Lemma band_pigeonhole_raw n a b bands :
  0 < bands -> 0 <= a < 2 ^ Z.of_nat n -> 0 <= b < 2 ^ Z.of_nat n ->
  hamming_distance a b < bands ->
  exists i, (i < Z.to_nat bands)%nat /\ band a (Z.of_nat n / bands) i = band b (Z.of_nat n / bands) i.
Proof.
  intros Hbands Ha Hb Hd. set (s := Z.of_nat n / bands).
  assert (0 <= s) by (apply Z.div_pos; lia).
  destruct (decide (Exists (fun i => band a s i = band b s i) (seq 0 (Z.to_nat bands)))) as [Hex|Hno].
  { apply Exists_exists in Hex as (i & Hi%elem_of_seq & E). exists i. split; [lia|done]. }
  exfalso. destruct (decide (s = 0)) as [Hs0|].
  { apply Hno, Exists_exists. exists 0%nat. split; [apply elem_of_seq; lia|].
    unfold band. rewrite Hs0. cbn. by rewrite !Z.land_0_r. }
  rewrite (hamming_differing n) in Hd by done.
  assert (Z.to_nat bands <= length (differing n a b))%nat; [|lia].
  rewrite <- (length_seq (Z.to_nat bands) 0), <- (length_fmap (fun j => Z.to_nat (Z.of_nat j / s)) (differing n a b)).
  apply submseteq_length, NoDup_submseteq; [apply NoDup_seq|].
  intros i Hi. destruct (band_differs n a b s i) as (j & Hj & Ej).
  - lia.
  - apply elem_of_seq in Hi. assert (bands * s <= Z.of_nat n) by (apply Z.mul_div_le; lia). nia.
  - intros E. apply Hno, Exists_exists. by exists i.
  - apply list_elem_of_fmap. exists j. split; [|done]. by rewrite Ej, Nat2Z.id.
Qed.

(** The promise of [band_values]: it returns [bands] values, and two
    fingerprints of [bits] bits at Hamming distance below [bands] share the
    value of at least one band, whether or not [bands] divides [bits]. *)
Theorem band_pigeonhole n a b bands :
  0 < bands -> 0 <= a < 2 ^ Z.of_nat n -> 0 <= b < 2 ^ Z.of_nat n ->
  exists va vb,
    band_values a bands (Z.of_nat n) = Ok va /\ band_values b bands (Z.of_nat n) = Ok vb /\
    Z.of_nat (length va) = bands /\ length vb = length va /\
    (hamming_distance a b < bands -> exists i v, va !! i = Some v /\ vb !! i = Some v).
Proof.
  intros Hbands Ha Hb. eexists _, _.
  split; [apply band_values_eq; lia|]. split; [apply band_values_eq; lia|].
  rewrite !length_fmap, length_seq. split_and!; [lia|done|].
  intros Hd. destruct (band_pigeonhole_raw n a b bands) as (i & Hi & E); [done..|].
  exists i, (band a (Z.of_nat n / bands) i). rewrite !list_lookup_fmap, lookup_seq_lt by done. cbn.
  by rewrite E.
Qed.

(** ** Concrete instances *)

Definition length_hash : TokenHash := fun t => Z.of_nat (String.length t).

Example tokens_of_text : TOKEN_RE_findall (lower "Hello, big_World  42!") = ["hello"; "big_world"; "42"].
Proof. reflexivity. Qed.

Example simhash_small : let _ := length_hash in simhash_text "aa bbb CCC" 8 = 3.
Proof. reflexivity. Qed.

Lemma hamming_metric_witness :
  hamming_distance 12 10 = 2 /\ hamming_distance 12 7 <= hamming_distance 12 10 + hamming_distance 10 7.
Proof.
  split; [reflexivity|].
  apply (hamming_metric 4 12 10 7); split; vm_compute; congruence.
Defined.

Lemma band_pigeonhole_witness :
  exists va vb, band_values 255 4 (Z.of_nat 64) = Ok va /\ band_values 254 4 (Z.of_nat 64) = Ok vb /\
    exists i v, va !! i = Some v /\ vb !! i = Some v.
Proof.
  destruct (band_pigeonhole 64 255 254 4) as (va & vb & E1 & E2 & _ & _ & Hs).
  - lia.
  - split; vm_compute; congruence.
  - split; vm_compute; congruence.
  - exists va, vb. split; [exact E1|]. split; [exact E2|]. apply Hs. vm_compute. reflexivity.
Defined.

⁂

Copy every line of the listing that contains the word "done".

  { apply Exists_exists in Hex as (i & Hi%elem_of_seq & E). exists i. split; [lia|done]. }
  rewrite (hamming_differing n) in Hd by done.
  - apply list_elem_of_fmap. exists j. split; [|done]. by rewrite Ej, Nat2Z.id.
  rewrite !length_fmap, length_seq. split_and!; [lia|done|].
  intros Hd. destruct (band_pigeonhole_raw n a b bands) as (i & Hi & E); [done..|].
  exists i, (band a (Z.of_nat n / bands) i). rewrite !list_lookup_fmap, lookup_seq_lt by done. cbn.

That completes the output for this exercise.